This is a new odd and unknown with no way of knowing what is next in this tilt-a-whirl season.

Miracles all around

But when I look at the photos, I don’t see the odd and the unknown. I see Dad and remember how God miraculously healed him in 1989 before He welcomed him home thirty years later. My nephew is there and I remember how sick my SIL was when he was born and those long, hard days of seeing him in the NICU. My gorgeous Mom loving every second, a mighty warrior in prayer who has fought her entire life to love everyone around her fiercely. And my miracle babies clothed in years of prayers from friends, family, and even strangers we may only meet in heaven. 

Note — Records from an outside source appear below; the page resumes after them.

(** * Chunk-level retrieval metrics: a shallow embedding

    The development follows the Python modules of the evaluation core:
    [app.calculate_text_similarity] and its twin in [text_similarity],
    the [BM25] index and [BM25Evaluator.evaluate_precision_recall] of
    [BM25_evaluate], [F1_Metrics], [MRR_Metrics], [NDCG_Metrics] and
    [MAP_Metrics].

    Conventions.
    - A Python [str] is the list of its code points ([list N]).
    - Python floats are read as exact numbers: rationals ([Q]) where the
      code only adds, multiplies, divides and compares, reals ([R]) where
      it takes logarithms ([math.log], [np.log2]).  Rounding is not
      modelled there.  Where rounding shows, in the two sums of NDCG and
      in the quotient of F1, module [Binary64] replays the code on
      binary64 floats.
    - Python sets and dicts are stdpp's [gset] and [gmap].
    - Exceptions are values of the error monad [result]. *)

From Stdlib Require Import ZArith NArith QArith Qreals Reals Psatz Lia.
From Stdlib Require Import List Sorted String Ascii.
From Stdlib Require PrimFloat.
From stdpp Require Import gmap list.
Import ListNotations.

(** ** Python's Unicode tables

    [re]'s classes [\w], [\s], [\d] and [str.lower] depend on the Unicode
    database of the interpreter; they are taken as a parameter.  The two
    laws are the only facts about [str.lower] that the proofs use. *)

Class PyUnicode := {
  isword : N → bool;                       (* re: \w *)
  isspace : N → bool;                      (* re: \s, str.isspace *)
  isdigit : N → bool;                      (* re: \d *)
  lower : list N → list N;                 (* str.lower *)
  lower_nil : lower [] = [];
  lower_nonspace : ∀ s,
    Exists (λ c, isspace c = false) s →
    Exists (λ c, isspace c = false) (lower s)
}.
(** * CivicConnect: the vote store, the counter reconciler, the grievance
      query and the priority score, embedded from the TypeScript sources.

    Sources embedded here:
    - [shared/schema.ts] and the SQL migration (tables and constraints);
    - [server/storage.ts] ([PostgreSQLStorage]);
    - [server/routes.ts] (the Express handlers for votes and PATCH);
    - [client/src/pages/admin.tsx] ([getPriorityScore]), on binary64
      numbers as the browser computes it.

    Conventions:
    - the database is a record of tables, each table a list of rows in
      storage order; every storage method takes the database and returns
      the new database together with its result, or the SQLSTATE error
      that PostgreSQL raises; a statement that throws writes nothing;
    - time ([new Date()], [NOW()]) is an explicit argument [now], in
      milliseconds;
    - text is ASCII, one character per byte;
    - the sort behind ORDER BY belongs to the server, not to the
      repository: [getGrievances] takes it as an argument, and the
      theorems about the order hold for every sort that honours the
      contract of ORDER BY. *)

From Stdlib Require Import List String Ascii ZArith Bool Lia Permutation
  Sorted Floats DecimalString.
Import ListNotations.
Local Open Scope Z_scope.
Local Open Scope string_scope.

(** A decimal literal of type [float] denotes the double nearest to it,
    as a number literal does in JavaScript. *)
Set Warnings "-inexact-float".

(** ** JavaScript values *)

Module JS.

(** [if (s)] on a string: the empty string is falsy. *)
Definition truthy (s : string) : bool := negb (String.eqb s "").

(** [if (x)] on an optional string ([undefined] is falsy). *)
Definition truthy_opt (o : option string) : bool :=
  match o with Some s => truthy s | None => false end.

(** [if (n)] on an optional integer ([undefined], [NaN] and [0] are
    falsy; [parseInt] yields an integer or [NaN], and [NaN] is
    represented by [None]). *)
Definition truthy_num (o : option Z) : bool :=
  match o with Some n => negb (Z.eqb n 0) | None => false end.
(** * Adaptable symplectic recurrent neural network: a shallow embedding

    Source: [adaptable_symplectic_recurrent_neural_network.py].

    The embedding follows the Python module class by class:
    - [adaptable_HNN], [adaptable_partial_HNN]: the energy estimators
      (a [nn.Sequential] of [nn.Linear]/[nn.Tanh] layers, an energy layer,
      and the input gradient obtained from [torch.autograd.grad]);
    - [adaptable_sympRNN]: the leapfrog cells [step] / [step2] and the
      rollout [forward] with its preallocated buffers;
    - [train_validate]: the training / validation loops.

    Tensors are lists (a 2-D tensor is a list of rows, a 3-D tensor a list
    of 2-D tensors, time first).  Scalar arithmetic is kept abstract in the
    class [Scalar]: every statement proved generically holds for any
    implementation of the arithmetic (floating point included); the instance
    [R_scalar] gives the idealised real-number semantics: it is used for
    concrete runs and for the statements about derivatives, which have no
    meaning on floating-point numbers.  Python exceptions are values of
    [exn], and fallible code lives in the error monad [result].

    Modelling conventions:
    - [torch.autograd.grad] is reverse-mode differentiation of the layers
      the value went through.  The modules [adaptable_HNN],
      [adaptable_partial_HNN] and [adaptable_sympRNN] work on values: they
      give what a call computes when the tensors it differentiates against
      require grad.  The module [Tracked] repeats the estimators, the cells
      and the rollout on tensors that carry their [requires_grad] flag and
      raises [RuntimeError] where [torch.autograd.grad] meets an untracked
      tensor; [forward_lifts_separable] and [forward_lifts_nonseparable]
      relate the two.  The [self.input] attribute written by the estimators
      is never read and is left out.
    - Shapes are checked exactly: a shape mismatch raises [RuntimeError];
      PyTorch's implicit broadcasting of size-1 axes is not modelled.
    - Device placement ([.to(device)]) does not change values and is left
      out.
    - The backward pass with respect to the weights and the Adam update are
      library code; [train_validate] takes them as parameters.
    - An exception discards the state of the call in progress: [result]
      carries no partially updated model. *)

From Stdlib Require Import List Arith ZArith Lia Bool Reals Lra.
Import ListNotations.

Set Implicit Arguments.

(** ** Exceptions and the error monad *)

Inductive exn : Type :=
| TypeError
| RuntimeError
| IndexError
| AttributeError
| ZeroDivisionError.
(** A result is only ever returned with a staff count inside the bounds. *)
Lemma optimize_shift_staffing_in_range config row r :
  optimize_shift_staffing config row = Ok r ->
  MIN_STAFF_PER_SHIFT config <= OptimalStaff r <= MAX_STAFF_PER_SHIFT config.
Proof.
  intros Hr.
  destruct (Z_lt_le_dec (MAX_STAFF_PER_SHIFT config) (MIN_STAFF_PER_SHIFT config))
    as [Hinv|Hbounds].
  { rewrite optimize_shift_staffing_inverted in Hr; done. }
  destruct (decide (rate_defined config (Date row))) as [Hrate|Hrate].
  - destruct (candidate_metrics config row Hrate) as [cm Hcm].
    destruct (optimize_shift_staffing_spec config row cm Hcm Hbounds)
      as (r' & pre & post & Hr' & Hsplit & _).
    rewrite Hr in Hr'. injection Hr' as <-.
    apply elem_of_staff_range. rewrite Hsplit. set_solver.
  - (* the first evaluation already raises *)
    exfalso. revert Hr. unfold optimize_shift_staffing, py_range.
    rewrite seqZ_cons by lia. cbn [for_each]. unfold feasible_step.
    rewrite (calculate_total_cost_raises config (MIN_STAFF_PER_SHIFT config)) by done.
    done.
Qed.

(** C2. For every forecast record and every configuration with
    [MIN_STAFF_PER_SHIFT <= MAX_STAFF_PER_SHIFT], the [OptimalStaff] returned
    by [optimize_shift_staffing] lies in the inclusive range of the bounds;
    and a result is returned whenever the configuration lists an
    absenteeism rate for the record's weekday. *)
Theorem optimal_staff_within_bounds config row :
  MIN_STAFF_PER_SHIFT config <= MAX_STAFF_PER_SHIFT config ->
  (forall r, optimize_shift_staffing config row = Ok r ->
     MIN_STAFF_PER_SHIFT config <= OptimalStaff r <= MAX_STAFF_PER_SHIFT config) /\
  (rate_defined config (Date row) ->
     exists r, optimize_shift_staffing config row = Ok r).
Proof.
  intros Hbounds. split.
  - intros r. apply optimize_shift_staffing_in_range.
  - intros Hrate. destruct (candidate_metrics config row Hrate) as [cm Hcm].
    destruct (optimize_shift_staffing_spec config row cm Hcm Hbounds)
      as (r & _ & _ & Hr & _).
    by exists r.
Qed.
(** * uuid-mcp: a shallow embedding of [src/server.ts] and [src/index.ts]

    The development follows the two source files of the server:
    - [server.ts]: the module-level history array, the [generate_uuid] and
      [validate_uuid] tools, the [uuid://history] resource and
      [generateUuidV7];
    - [index.ts]: the command line ([useHttp], [port], [main]), the
      session map, the [POST], [GET] and [DELETE] routes of [/mcp] and
      the [/health] route.

    JavaScript values are modelled as the program has them: strings are
    sequences of UTF-16 code units, numbers are IEEE-754 binary64 values
    (the executable specification [SpecFloat] of the standard library),
    a [Uint8Array] is a list of integers whose stores wrap modulo 256, and
    the [Map] of sessions is a finite map. *)

From Stdlib Require Import ZArith NArith Lia List Bool.
From Stdlib Require Import Floats.SpecFloat Strings.Byte Strings.String Strings.Ascii.
From stdpp Require Import base list gmap.

Local Open Scope Z_scope.

(** ** JavaScript strings *)

(** A JavaScript string is a finite sequence of 16-bit code units. *)
Abbreviation jsstring := (list N).

(** The code units of an ASCII literal. *)
Definition lit (s : string) : jsstring :=
  List.map N_of_ascii (list_ascii_of_string s).

(** [a < b] on strings compares code units lexicographically. *)
Fixpoint str_compare (a b : jsstring) : comparison :=
  match a, b with
  | [], [] => Eq
  | [], _ :: _ => Lt
  | _ :: _, [] => Gt
  | x :: a', y :: b' =>
      match N.compare x y with
      | Eq => str_compare a' b'
      | c => c
      end
  end.

Definition str_eqb (a b : jsstring) : bool :=
  match str_compare a b with Eq => true | _ => false end.

(** [String.prototype.slice(start, end)] for non-negative arguments. *)
Definition str_slice (s : jsstring) (start stop : nat) : jsstring :=
  take (stop - start)%nat (drop start s).

(** [String.prototype.slice(start)] for a non-negative argument. *)
Definition str_slice_from (s : jsstring) (start : nat) : jsstring :=
  drop start s.
(** C3, as the program has it.  For a finite discount [g], a finite leaf
    value [v] and the [k + 1] finite rewards [rs] of a descent (indexed from
    0), the gain of step [i] is
    [g^(k-i) * v + sum over j from i+1 to k of g^(j-i-1) * rs[j]]:
    the discounting of the rewards starts at exponent 0, not at 1.
    [backup] takes the steps [i = k, k-1, ..., 1] in this order, and the
    step [i] applies [update] at the node of the state of [states[i-1]],
    with the gain of [i], the action of [states[i-1]] and the two bounds. *)
Theorem backup_gain_and_update self (states : list sa_item) (g : Q)
    (rs : list Q) (v : Q) (k_ : Z) (min_q max_q : npfloat) :
  gamma self = PFloat (Fin g) ->
  0 <= k_ ->
  Z.of_nat (length rs) = k_ + 1 ->
  (forall i, 1 <= i <= k_ ->
     exists x, compute_gain self (map Fin rs) (Fin v) i k_ = Ok x /\
               is_number x (Qgain g rs v i k_)) /\
  backup states (map Fin rs) (Fin v) k_ min_q max_q self
  = for_each (backup_step states (map Fin rs) (Fin v) k_ min_q max_q)
      (map (fun d : nat => k_ - Z.of_nat d) (seq 0 (Z.to_nat k_))) self /\
  (forall i s a node node' g_i,
     1 <= i <= k_ ->
     states !! Z.to_nat (i - 1) = Some (SAPair s a) ->
     state_node_dict self !! s = Some node ->
     compute_gain self (map Fin rs) (Fin v) i k_ = Ok g_i ->
     update node g_i a min_q max_q = Ok node' ->
     backup_step states (map Fin rs) (Fin v) k_ min_q max_q i self
     = (set_state_node_dict (<[s := node']> (state_node_dict self)) self, Ok tt)).
Proof.
  intros Hg Hk Hlen. split; [|split].
  - intros i Hi.
    destruct (compute_gain_number self g rs v i k_ Hg) as (x & Hx & Nx); [lia|].
    exists x. split; [done|].
    unfold Qgain. by replace (k_ - i) with (Z.of_nat (length rs) - (i + 1)) at 2 by lia.
  - unfold backup.
    replace (seqZ 1 k_) with (seqZ 1 (Z.of_nat (Z.to_nat k_)))
      by (by rewrite Z2Nat.id).
    rewrite reversed_range. by rewrite Z2Nat.id by done.
  - intros i s a node node' g_i Hi Hs Hn Hgi Hu.
    eapply backup_step_updates; eauto. rewrite length_map. lia.
Qed.

End BackupFacts.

Fiercely loved and fully known

This week, Holy Week, the tilt-a-whirl of unknown feels more real than ever.

Confusion and grief and what-in-the-world-will-be-next Friday’s string together into one quiet, dark Saturday after another. But there’s a peace and comfort in that too. Holy Week makes space for that tension in us. We become aware of how much we have been holding our breath. How much we relied on the comfort of every day, ordinary, going-to-work, packing-backpacks, cheering-on-our-kids lives. And how little control we ever had in any of that. 

For Holy Week this year, I want to sit in the tension of right now and not yet. Drink in what maybe I’ve been avoiding in all this. Make peace with the odd and pull up a chair for the unknown. I have no way of knowing what’s next. Maybe it’ll be rest. Maybe it’ll be loss. But I know it’s okay to not know, it’s okay to acknowledge the tilt-a-whirl and it’s okay to not be okay. 

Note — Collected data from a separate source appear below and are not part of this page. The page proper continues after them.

Definition code (o : t) : nat :=
  match o with
  | Negative => 0 | LogicalNot => 1 | BitwiseNot => 2 | PostIncrement => 3
  | PostDecrement => 4 | PreIncrement => 5 | PreDecrement => 6 | Add => 7 | Sub => 8
  | Mul => 9 | Div => 10 | Mod => 11 | RightShift => 12 | LeftShift => 13 | And => 14
  | InclusiveOr => 15 | ExclusiveOr => 16 | Equal => 17 | NotEqual => 18
  | LessThan => 19 | GreaterThan => 20 | LessThanEqual => 21 | GreaterThanEqual => 22
  | Comma => 23 | LogicalOr => 24 | LogicalXor => 25 | LogicalAnd => 26 | Index => 27
  | IndexStruct => 28 | VectorSwizzle => 29 | ConstructStruct => 30 | Assign => 31
  | AddAssign => 32 | SubAssign => 33 | MulAssign => 34 | DivAssign => 35
  | ModAssign => 36 | AndAssign => 37 | InclusiveOrAssign => 38
  | ExclusiveOrAssign => 39 | LeftShiftAssign => 40 | RightShiftAssign => 41
  | ArrayLength => 42 | Ternary => 43
  end.

Definition of_code (n : nat) : t :=
  match n with
  | 0 => Negative | 1 => LogicalNot | 2 => BitwiseNot | 3 => PostIncrement
  | 4 => PostDecrement | 5 => PreIncrement | 6 => PreDecrement | 7 => Add | 8 => Sub
  | 9 => Mul | 10 => Div | 11 => Mod | 12 => RightShift | 13 => LeftShift | 14 => And
  | 15 => InclusiveOr | 16 => ExclusiveOr | 17 => Equal | 18 => NotEqual
  | 19 => LessThan | 20 => GreaterThan | 21 => LessThanEqual | 22 => GreaterThanEqual
  | 23 => Comma | 24 => LogicalOr | 25 => LogicalXor | 26 => LogicalAnd | 27 => Index
  | 28 => IndexStruct | 29 => VectorSwizzle | 30 => ConstructStruct | 31 => Assign
  | 32 => AddAssign | 33 => SubAssign | 34 => MulAssign | 35 => DivAssign
  | 36 => ModAssign | 37 => AndAssign | 38 => InclusiveOrAssign
  | 39 => ExclusiveOrAssign | 40 => LeftShiftAssign | 41 => RightShiftAssign
  | 42 => ArrayLength
  | _ => Ternary
  end%nat.

#[global] Instance eq_dec : EqDecision t.
Proof.
  intros a b. destruct (decide (code a = code b)) as [E|E].
  - left. transitivity (of_code (code a)); [by destruct a|].
    rewrite E. by destruct b.
  - right. by intros ->.
Defined.

#[global] Instance countable : Countable t.
Proof. refine (inj_countable' code of_code _). by intros []. Defined.
End RValueOperator.

Module BranchOperator.
Inductive t : Type :=
  | Discard | TerminateInvocation | Demote | TerminateRayEXT | IgnoreIntersectionEXT
  | Return | Break | Continue | Case | Default.

Definition code (o : t) : nat :=
  match o with
  | Discard => 0 | TerminateInvocation => 1 | Demote => 2 | TerminateRayEXT => 3
  | IgnoreIntersectionEXT => 4 | Return => 5 | Break => 6 | Continue => 7
  | Case => 8 | Default => 9
  end.

Definition of_code (n : nat) : t :=
  match n with
  | 0 => Discard | 1 => TerminateInvocation | 2 => Demote | 3 => TerminateRayEXT
  | 4 => IgnoreIntersectionEXT | 5 => Return | 6 => Break | 7 => Continue
  | 8 => Case | _ => Default
  end%nat.

#[global] Instance eq_dec : EqDecision t.
Proof.
  intros a b. destruct (decide (code a = code b)) as [E|E].
  - left. transitivity (of_code (code a)); [by destruct a|].
    rewrite E. by destruct b.
  - right. by intros ->.
Defined.

#[global] Instance countable : Countable t.
Proof. refine (inj_countable' code of_code _). by intros []. Defined.
End BranchOperator.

Maybe you too need permission to sit down this week.

Give that to yourself. Take the time you need to move with Jesus through the Hosanna’s of today on Palm Sunday to the betrayal at Supper. To the pleading and crying in the garden. And right up the hill to Jesus’ cross. Lay down underneath it, in His shadow, and let the grief of the unknown and odd simply be with you.

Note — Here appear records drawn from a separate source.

Lemma Zdigits2_lower (m : Z) : 0 < m -> 2 ^ (Zdigits2 m - 1) <= m.
Proof.
  destruct m as [|p|p]; try lia. intros _.
  change (Zdigits2 (Zpos p)) with (Zpos (digits2_pos p)).
  rewrite digits2_size.
  pose proof (Pos.size_le p) as H.
  assert (H' : 2 ^ Zpos (Pos.size p) <= 2 * Zpos p).
  { change (2 * Zpos p) with (Zpos p~0).
    change 2 with (Zpos 2). rewrite <- Pos2Z.inj_pow. exact H. }
  set (k := Zpos (Pos.size p) - 1).
  replace (Zpos (Pos.size p)) with (Z.succ k) in H' by (unfold k; lia).
  rewrite Z.pow_succ_r in H' by (unfold k; lia). lia.
Qed.

Lemma shr_1_m (mrs : shr_record) :
  0 <= shr_m mrs -> shr_m (shr_1 mrs) = shr_m mrs / 2.
Proof.
  destruct mrs as [m r s]; simpl. intros Hm.
  destruct m as [|[p|p|]|p]; try lia; cbn [shr_m]; try reflexivity.
  - apply Z.div_unique with (r := 1); lia.
  - apply Z.div_unique with (r := 0); lia.
Qed.

Lemma iter_shr_1_m (p : positive) :
  forall mrs, 0 <= shr_m mrs ->
    shr_m (iter_pos shr_1 p mrs) = shr_m mrs / 2 ^ Zpos p.
Proof.
  induction p as [p IH|p IH|]; intros mrs Hm; simpl iter_pos.
  - assert (H1 : 0 <= shr_m (shr_1 mrs)).
    { rewrite shr_1_m by assumption. apply Z.div_pos; lia. }
    assert (H2 : 0 <= shr_m (iter_pos shr_1 p (shr_1 mrs))).
    { rewrite IH by assumption. apply Z.div_pos; [assumption|]. apply Z.pow_pos_nonneg; lia. }
    rewrite IH, IH, shr_1_m by assumption.
    rewrite !Z.div_div by (try apply Z.pow_pos_nonneg; lia).
    f_equal. change 2 with (2 ^ 1) at 1.
    rewrite <- !Z.pow_add_r by lia. f_equal. lia.
  - assert (H2 : 0 <= shr_m (iter_pos shr_1 p mrs)).
    { rewrite IH by assumption. apply Z.div_pos; [assumption|]. apply Z.pow_pos_nonneg; lia. }
    rewrite IH, IH by assumption.
    rewrite !Z.div_div by (try apply Z.pow_pos_nonneg; lia).
    f_equal. rewrite <- Z.pow_add_r by lia. f_equal. lia.
  - rewrite shr_1_m by assumption. reflexivity.
Qed.
(** C9.  When the number of names differs from the number of definitions,
    the worker raises while it builds the cohort definition set, and the
    whole invocation ends there: no table-creation, cohort-generation or
    diagnostics call has been recorded.  For a task identifier that is not
    negative and definitions the query builder accepts, what is raised is
    pandas' length-mismatch error. *)
Theorem name_count_mismatch_fails conn meta_omop meta_run
    (cohort_definitions : list json) (cohort_names : list string)
    (temporal_covariate_settings diagnostics_settings : gmap string json) st :
  length cohort_names <> length cohort_definitions ->
  exists e st',
    build_cohort_definition_set meta_run cohort_definitions cohort_names st
      = (Raise e, st')
    /\ cohort_diagnostics conn meta_omop meta_run cohort_definitions cohort_names
         temporal_covariate_settings diagnostics_settings st = (Raise e, st')
    /\ List.filter is_database_call (trace st')
       = List.filter is_database_call (trace st)
    /\ (0 <= task_id meta_run ->
        Forall (fun d => exists q, cohort_query d = Return q) cohort_definitions ->
        e = ValueError "All arrays must be of the same length").
Proof.
  intros Hne.
  assert (Hbuild : exists e st',
    build_cohort_definition_set meta_run cohort_definitions cohort_names st
      = (Raise e, st')
    /\ (0 <= task_id meta_run ->
        Forall (fun d => exists q, cohort_query d = Return q) cohort_definitions ->
        e = ValueError "All arrays must be of the same length")).
  { rewrite build_unfold.
    destruct (cohort_ids meta_run (length cohort_definitions)) as [e|ids] eqn:Hids.
    { exists e, st. split; [done|]. intros Ht _.
      destruct (cohort_ids_spec meta_run (length cohort_definitions) Ht)
        as (ids & Hids' & _). congruence. }
    cbv zeta.
    match goal with |- context [M_map _create_cohort_query ?l ?s] =>
      pose proof (M_map_value _create_cohort_query cohort_query l s
                    create_cohort_query_value) as Hmap;
      destruct (M_map _create_cohort_query l s) as [[e|sqls] st2]
    end.
    { exists e, st2. split; [done|]. intros _ Hvalid.
      destruct (cohort_queries_defined _ Hvalid) as (qs & Hqs & _).
      simpl in Hmap. congruence. }
    apply result_map_length in Hids. rewrite length_seq in Hids.
    rewrite DataFrame_mismatch by lia. eauto. }
  destruct Hbuild as (e & st' & Hbuild & He).
  exists e, st'. split; [done|]. split; [|split; [|done]].
  - unfold cohort_diagnostics, run_diagnostics.
    by rewrite bind_run, bind_run, Hbuild.
  - assert (Hq := build_quiet (World:=World) (Connection:=Connection)
                    (RObject:=RObject) is_database_call meta_run
                    cohort_definitions cohort_names
                    ltac:(intros ev Hev; by left) st).
    by rewrite Hbuild in Hq.
Qed.
End WorkerTheorems.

One day, we will move out of this season of the unknown and odd and we’ll enter a new one that might feel equally as strange. One where we re-enter the world. Go back to our going-to-work, packing-back-packs, cheering-our-kids-on every day, ordinary lives. But if we don’t allow ourselves to be in the tension of this season, to fully embrace whatever it is God needs to do in us and around us during these days, we might miss the rest and rejuvenation coming.

I want to look back on the photos of Easter 2020 and see all we didn’t even know God was walking us towards. Just like I do in the Easter photos of 2015.

Ready for the season of rest and rejuvenation

Dear Church, We are Grateful…

In the Spring of 1988, our home church, Lakeside, hosted a picnic at Oak Mountain State Park. The previous February, Dad nearly lost his life to encephalitis… which he followed up with a blood clot that traveled from his heart to his lung. Most people don’t survive one of those but Dad wasn’t most people.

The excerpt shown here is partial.